Technology projects to soar in 2017 as asset managers adapt to regulatory and client demands

Technological and operational projects are high on the list of priorities for asset managers over the next 12 months as they respond to the changing regulatory landscape and to meet the evolving needs of their clients.

The report, which is being launched at this week’s TSAM Boston conference, reveals that over half (52 per cent) of asset management companies surveyed are planning to replace out-dated or legacy technologies in the next 12 months.
One in three companies (32 per cent) are also planning to introduce an online client reporting portal for the first time and 14 per cent are looking to launch a mobile app as they look to improve the quality, timeliness and transparency of communications with their clients.
Meeting changing client demands was identified as one of the key drivers of change in the asset management industry over the next five years by a quarter (27 per cent) of the poll respondents.
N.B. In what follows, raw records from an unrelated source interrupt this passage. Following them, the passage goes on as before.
(** [getWeightSplits] is an even split of 100. *)
Lemma weight_splits_spec n :
  (0 < n)%nat -> length (getWeightSplits n) = n /\ zsum (getWeightSplits n) = 100 /\
  Forall (fun w => w = 100 / Z.of_nat n \/ w = 100 / Z.of_nat n + 1) (getWeightSplits n).
Proof.
  intros Hn. unfold getWeightSplits. destruct (Nat.eqb_spec n 0) as [|_]; [lia|].
  pose proof (Z.mod_pos_bound 100 (Z.of_nat n)) as Hb.
  destruct (split_loop_spec n (100 / Z.of_nat n) (100 mod Z.of_nat n)) as (H1 & H2 & H3); [lia|].
  split_and!; [done| |done]. rewrite H2, Z.min_r by lia. symmetry. apply Z.div_mod. lia.
Qed.

Lemma int32_small z : - 2 ^ 31 <= z < 2 ^ 31 -> int32 z = z.
Proof. intros Hz. unfold int32. rewrite Z.mod_small by lia. lia. Qed.

Lemma total_weight_from rds acc :
  Forall (fun rd => 0 <= rtWeight rd) rds -> 0 <= acc -> acc + zsum (map rtWeight rds) < 2 ^ 31 ->
  foldl (fun total rd => int32 (total + rtWeight rd)) acc rds = acc + zsum (map rtWeight rds).
Proof.
  intros Hn. revert acc. induction Hn as [|rd rds Hrd Hn IH]; intros acc Ha Hs; simpl in *; [lia|].
  assert (0 <= zsum (map rtWeight rds)) by (apply zsum_nonneg, Forall_map; done).
  rewrite int32_small, IH by lia. lia.
Qed.

Lemma total_rt_weight_sum rds :
  Forall (fun rd => 0 <= rtWeight rd) rds -> zsum (map rtWeight rds) < 2 ^ 31 ->
  total_rt_weight rds = zsum (map rtWeight rds).
Proof. intros Hn Hs. by apply (total_weight_from rds 0). Qed.

Lemma set_weights_spec rds ws :
  length ws = length rds -> map rtWeight (set_weights rds ws) = ws /\
  map rtDestination (set_weights rds ws) = map rtDestination rds.
Proof.
  revert ws. unfold set_weights. induction rds as [|rd rds IH]; intros [|w ws] H; try done.
  simpl in *. destruct (IH ws) as [H1 H2]; [lia|]. by rewrite H1, H2.
Qed.

(** The percentages, and the bounds of a part, checked for each of them. *)
Definition percentages : list Z := map Z.of_nat (seq 0 101).
Definition part_ok (a w : Z) : bool :=
  let r := weight_part a w in (0 <=? r) && (100 * r <=? a * w) && (a * w - 199 <=? 100 * r).

Lemma percentages_ok : forallb (fun a => forallb (part_ok a) percentages) percentages = true.
Proof. vm_cast_no_check (eq_refl true). Qed.

Lemma percentages_elem z : 0 <= z <= 100 -> In z percentages.
Proof. intros Hz. apply in_map_iff. exists (Z.to_nat z). rewrite in_seq. lia. Qed.

(** A destination's part of a percentage: rounded down, or one less. *)
Lemma weight_part_bounds a w :
  0 <= a <= 100 -> 0 <= w <= 100 ->
  0 <= weight_part a w /\ 100 * weight_part a w <= a * w /\ a * w - 199 <= 100 * weight_part a w.
Proof.
  intros Ha Hw. pose proof percentages_ok as H. rewrite forallb_forall in H.
  specialize (H a (percentages_elem a Ha)). rewrite forallb_forall in H.
  specialize (H w (percentages_elem w Hw)). unfold part_ok in H.
  rewrite !andb_true_iff, !Z.leb_le in H. tauto.
Qed.

(** In single precision, 53, 59 and 84 percent lose one more percent than the rounding
    asks for. *)
Lemma weight_part_loses : weight_part 53 100 = 52 /\ weight_part 59 100 = 58 /\ weight_part 84 75 = 62.
Proof. by vm_compute. Qed.

(** The parts of weights that add up to 100. *)
Lemma weight_parts_total ws w :
  Forall (fun a => 0 <= a <= 100) ws -> 0 <= w <= 100 ->
  100 * zsum (map (fun a => weight_part a w) ws) <= zsum ws * w /\
  zsum ws * w - 199 * Z.of_nat (length ws) <= 100 * zsum (map (fun a => weight_part a w) ws).
Proof.
  intros Hws Hw. induction Hws as [|a ws Ha _ IH]; simpl; [lia|].
  pose proof (weight_part_bounds a w Ha Hw) as (_ & H1 & H2). unfold zsum in *. lia.
Qed.

(** C35: The weights of the routes.  [addWeightsToRouteDestinations] keeps the hosts and
    their destinations; a host with several destinations whose weights were all zero gets
    weights that add up to 100 and differ by at most one, and every other host keeps its
    weights. *)
Theorem route_weights_add_up (destinations : destinations_of) (host : string) (rds : list RouteDestination) :
  destinations !! host = Some rds ->
  Forall (fun rd => 0 <= rtWeight rd) rds -> zsum (map rtWeight rds) < 2 ^ 31 ->
  exists rds', addWeightsToRouteDestinations destinations !! host = Some rds' /\
    map rtDestination rds' = map rtDestination rds /\
    ((1 < length rds)%nat /\ zsum (map rtWeight rds) = 0 ->
       zsum (map rtWeight rds') = 100 /\
       Forall (fun w => w = 100 / Z.of_nat (length rds) \/ w = 100 / Z.of_nat (length rds) + 1) (map rtWeight rds')) /\
    (~ ((1 < length rds)%nat /\ zsum (map rtWeight rds) = 0) -> rds' = rds).
Proof.
  intros Hl Hn Hs. exists (add_weights rds). unfold addWeightsToRouteDestinations. rewrite lookup_fmap, Hl.
  split; [done|]. pose proof (zsum_nonneg _ (proj2 (Forall_map _ _ _) Hn)) as H0.
  unfold add_weights. rewrite total_rt_weight_sum by done.
  destruct (Nat.ltb_spec 1 (length rds)) as [H1|H1]; [|split_and!; [done|lia|done]].
  destruct (Z.ltb_spec 0 (zsum (map rtWeight rds))) as [H2|H2].
  { rewrite orb_true_r. split_and!; [done|lia|done]. }
  destruct (Z.eqb_spec (zsum (map rtWeight rds)) 100) as [|_]; [lia|]. simpl.
  destruct (weight_splits_spec (length rds)) as (E1 & E2 & E3); [lia|].
  destruct (set_weights_spec rds _ E1) as [W1 W2]. split_and!; [done|by rewrite W1|].
  intros Hc. destruct Hc. lia.
Qed.

Section Split.
Context (routeHost : string) (w : Z).

(** A destination in the cluster after a split with [0 < w < 100]. *)
Definition split_weight (a : Z) : Z := if negb (a =? 0) then weight_part a w else w.

Lemma split_with_remote_spec rds remote :
  Forall (fun rd => has_suffix (rt_host rd) DotLocalDomainSuffix = true) rds ->
  exists locals, split_with_remote routeHost w rds remote =
      (locals, if (w =? 100) || Nat.eqb (length rds) 0 then remote
               else Some (getRouteDestination routeHost 80 (int32 (100 - w)))) /\
    map rtDestination locals = map rtDestination rds /\
    map rtWeight locals = (if w =? 100 then map rtWeight rds
                           else if w =? 0 then map (fun _ => 0) rds
                           else map split_weight (map rtWeight rds)).
Proof.
  intros Hl. revert remote. induction Hl as [|rd rds Hrd _ IH]; intros remote; cbn [split_with_remote].
  { exists []. rewrite orb_true_r. by repeat case_match. }
  rewrite Hrd. cbn [negb].
  destruct (w =? 100) eqn:E1.
  - destruct (IH remote) as (ls & -> & H1 & H2). exists (rd :: ls). by rewrite !map_cons, H1, H2.
  - destruct (IH (Some (getRouteDestination routeHost 80 (int32 (100 - w))))) as (ls & -> & H1 & H2).
    eexists. split; [by destruct (Nat.eqb _ _)|]. rewrite !map_cons, H1, H2. split; [done|].
    unfold split_weight. simpl. by destruct (w =? 0).
Qed.
End Split.


(** Two destinations without weights, those of a deployment and a rollout with the same
    host name, get the part of the policy each: the weights add up to 160. *)
Lemma unweighted_destinations_overshoot :
  let rds := [getRouteDestination "dep.ns.svc.cluster.local" 80 0; getRouteDestination "ro.ns.svc.cluster.local" 80 0] in
  let policy := mkTrafficPolicy "" FAILOVER [mkTrafficGroup "us-west-2" 60; mkTrafficGroup "us-east-2" 40] Default None in
  option_map (fun d => map rtWeight d.2) (policy_destinations "e2e" "us-west-2" true "e2e.foo.mesh" rds policy)
    = Some [60; 60; 40].
Proof. reflexivity. Qed.

(** ** The generated virtual services *)

Lemma List_filter_perm {A} (f : A -> bool) l1 l2 : l1 ≡ₚ l2 -> List.filter f l1 ≡ₚ List.filter f l2.
Proof.
  induction 1; simpl; [done|case_match; by rewrite ?IHPermutation| |by etrans].
  repeat case_match; try done. apply perm_swap.
Qed.

Lemma substring_app s i n : String.substring 0 i s +:+ String.substring i n s = String.substring 0 (i + n) s.
Proof.
  revert i. induction s as [|c s IH]; intros [|i]; simpl; [by destruct n|done|done|]. by rewrite IH.
Qed.

Lemma substring_all s n : (String.length s <= n)%nat -> String.substring 0 n s = s.
Proof.
  revert n. induction s as [|c s IH]; intros [|n] H; simpl in *; [done|done|lia|]. rewrite IH by lia. done.
Qed.

Lemma to_lower_substring s i n : to_lower (String.substring i n s) = String.substring i n (to_lower s).
Proof.
  revert i n. induction s as [|c s IH]; intros [|i] [|n]; simpl; try done; by rewrite IH.
Qed.

(** Exchanging an occurrence of the identity for a different spelling of it. *)
Lemma splice_to_lower f mid id idx :
  String.index 0 (to_lower id) (to_lower f) = Some idx -> to_lower mid = to_lower id ->
  to_lower (splice f mid idx (String.length id)) = to_lower f.
Proof.
  intros Hi Hm. apply String.index_correct1 in Hi. rewrite length_to_lower in Hi.
  unfold splice. rewrite !to_lower_app, !to_lower_substring, Hm, <- Hi, <- sapp_assoc, substring_app, substring_app.
  rewrite <- (length_to_lower f). apply substring_all. lia.
Qed.

Lemma ascii_lower_upper c : ascii_lower (ascii_upper c) = ascii_lower c.
Proof. by destruct c as [[] [] [] [] [] [] [] []]. Qed.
Data governance initiatives (31 per cent) and outsourcing of technology operations (29 per cent) are also both high on the list of priorities for asset managers over the next 12 months.
The survey, by Osney Media and BackBay Communications, highlights a number of factors that are driving change in the industry, with regulation seen as chief among them. Adapting to regulatory change was cited as a key driver of change by nearly two-thirds (65 per cent) of respondents. Pressure on margin and costs was cited by nearly half (48 per cent), while the rise of passive investing was identified by 39 per cent.
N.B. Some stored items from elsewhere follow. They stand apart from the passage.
Lemma filter_lease_lookup now (t : gmap string ReadWriteLease) l name :
  (forall k x, t !! k = Some x -> RwLeaseName x = k) -> l ≡ₚ (map_to_list t).*2 ->
  filterOrCreateLeaseIfNotFound now l name =
    default (mkReadWriteLease name "" 0 ("Created at " +:+ itoa now)) (t !! name).
Proof.
  intros Hk Hl.
  assert (forall x, x ∈ l <-> exists k, t !! k = Some x) as Hin.
  { intros x. rewrite Hl, list_elem_of_fmap. split.
    - intros ([k y] & -> & Hx%elem_of_map_to_list). by exists k.
    - intros [k Hx%elem_of_map_to_list]. by exists (k, x). }
  assert (forall l', (forall x, x ∈ l' -> x ∈ l) ->
    (filterOrCreateLeaseIfNotFound now l' name = mkReadWriteLease name "" 0 ("Created at " +:+ itoa now)
      /\ forall x, x ∈ l' -> RwLeaseName x <> name) \/
    t !! name = Some (filterOrCreateLeaseIfNotFound now l' name)) as Hf.
  { induction l' as [|x l' IH]; intros Hsub; simpl; [left; split; [done|]; by intros ? ?%elem_of_nil|].
    destruct (RwLeaseName x =?s name) eqn:E; sdec.
    - right. destruct (proj1 (Hin x)) as [k Hx]; [apply Hsub; by left|].
      by rewrite <- E, (Hk _ _ Hx).
    - destruct IH as [[-> Hn]|?]; [intros y Hy; apply Hsub; by right| |by right].
      left. split; [done|]. intros y [->|Hy]%elem_of_cons; [done|by apply Hn]. }
  destruct (Hf l ltac:(done)) as [[-> Hn]|Hs]; [|by rewrite Hs].
  destruct (t !! name) as [x|] eqn:E; [|done]. exfalso.
  apply (Hn x); [apply Hin; by exists name|by apply Hk].
Qed.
Despite the broad range of challenges facing the industry, many respondents are cautious in their expectations for radical transformation of the industry over the next five years with a quarter (25 per cent) believing that it will not look very different to now. This compares to just 13 per cent that expect the industry to look radically different. Furthermore, while the competitive threats from non-traditional competitors is acknowledged, the majority, 61 per cent, believe that their main competitive set will be the same in five years as it is now. Against this backdrop, it is perhaps unsurprising that the majority are optimistic about their firm’s ability to meet these challenges with 76 per cent describing themselves as either ‘fairly’ or ‘very’ optimistic.
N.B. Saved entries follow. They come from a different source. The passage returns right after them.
Lemma pins_away_before rules rules' hosts env region w :
  rules_named rules -> rules_pinned rules rules' -> pins_away rules' hosts env region w -> pins_away rules hosts env region w.
Proof using Type.
  intros Hn Hp (o & host & c' & tp' & -> & Hh & Hs & Hk & Ho & Htp & Hlb & Hr & Hd).
  destruct (proj2 (Hp Hn) _ _ Hk) as (c & Hc & Ha). destruct (Ha tp' Htp Hlb) as (tp & H1 & H2 & H3).
  exists o, host, c, tp. cbv zeta. repeat (split; [done|]). by apply H3.
Qed.

(** The calls of the API leave the caches alone. *)
Definition api_rel {A} (P : A -> A -> Prop) (s s' : routing_state A) : Prop :=
  rs_caches s' = rs_caches s /\ P (rs_api s) (rs_api s').
#[local] Instance api_rel_preorder {A} (P : A -> A -> Prop) {pre : PreOrder P} : PreOrder (api_rel P).
Proof using Type.
  split; [intros s; by split|]. intros s1 s2 s3 [H1 H2] [H3 H4]. split; [congruence|by etrans].
Qed.

(** A step of the pinning: the cache changes by pinning, and what is written pins its
    rules. *)
Definition pinning (cluster : string) (hosts : list string) (env region : string)
    (s s' : routing_state (St * list kube_write)) : Prop :=
  rules_pinned (rules_of cluster s) (rules_of cluster s') /\
  (rules_named (rules_of cluster s) -> logs (pins_away (rules_of cluster s) hosts env region) (rs_api s) (rs_api s')).

#[local] Instance pinning_preorder cluster hosts env region : PreOrder (pinning cluster hosts env region).
Proof using Type.
  split; [intros s; split; [reflexivity|intros _; reflexivity]|].
  intros s1 s2 s3 [H1 L1] [H2 L2]. split; [by etrans|]. intros Hn.
  destruct (L1 Hn) as (l1 & E1 & F1). destruct (L2 (proj1 (H1 Hn))) as (l2 & E2 & F2).
  exists (l1 ++ l2). rewrite E2, E1, app_assoc. split; [done|]. apply Forall_app. split; [done|].
  eapply Forall_impl; [exact F2|]. intros w. by apply pins_away_before.
Qed.

Lemma pinned_dr_spec drName cluster region cached new :
  pinned_dr drName cluster region cached = inl new ->
  exists tp, drTrafficPolicy (DrSpec cached) = Some tp /\ drLoadBalancer tp <> None /\ region <> "" /\
    new = cached <| DrSpec := DrSpec cached
      <| drTrafficPolicy := Some (set_locality (Some [mkDistribute "*" {[ remote_region region := 100 ]}]) tp) |> |>.
Proof using Type.
  unfold pinned_dr. destruct (drTrafficPolicy (DrSpec cached)) as [tp|]; [|done].
  destruct (drLoadBalancer tp) eqn:El; [|done]. simpl. unfold getLocalityLBSettings.
  destruct (region =?s "") eqn:E; [done|]. intros [= <-]. exists tp. rewrite El. split_and!; [done..| |done].
  by apply seqb_neq in E.
Qed.

Lemma set_locality_twice l l' tp : set_locality l (set_locality l' tp) = set_locality l tp.
Proof using Type. unfold set_locality. destruct tp as [tls [lb|] cp od]; [by destruct lb|done]. Qed.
“The asset management industry faces a number of challenges: growth in passive investment is putting traditional fee structures and margins under pressure, expectations and behaviour of clients are evolving and of course the regulatory environment continues to change,” says Jonathan Wiser, director at Osney Media, which commissioned the study and organises TSAM Boston. “We are expecting to see an increase in organisational and technological change projects getting underway in the next 12 months as firms look to adapt to these shifting sands.”
Bill Haynes, CEO and founder of BackBay Communications, the financial services marketing and communications consultancy that conducted the research, says: “One of the most important parts of managing operational or technological change projects is communications. Some projects can impact employees and external stakeholders in ways you might never have imagined and can take a long time to implement. Communicating the goals of a project and setting, measuring and keeping affected stakeholders updated with its progress is an essential component of any implementation.”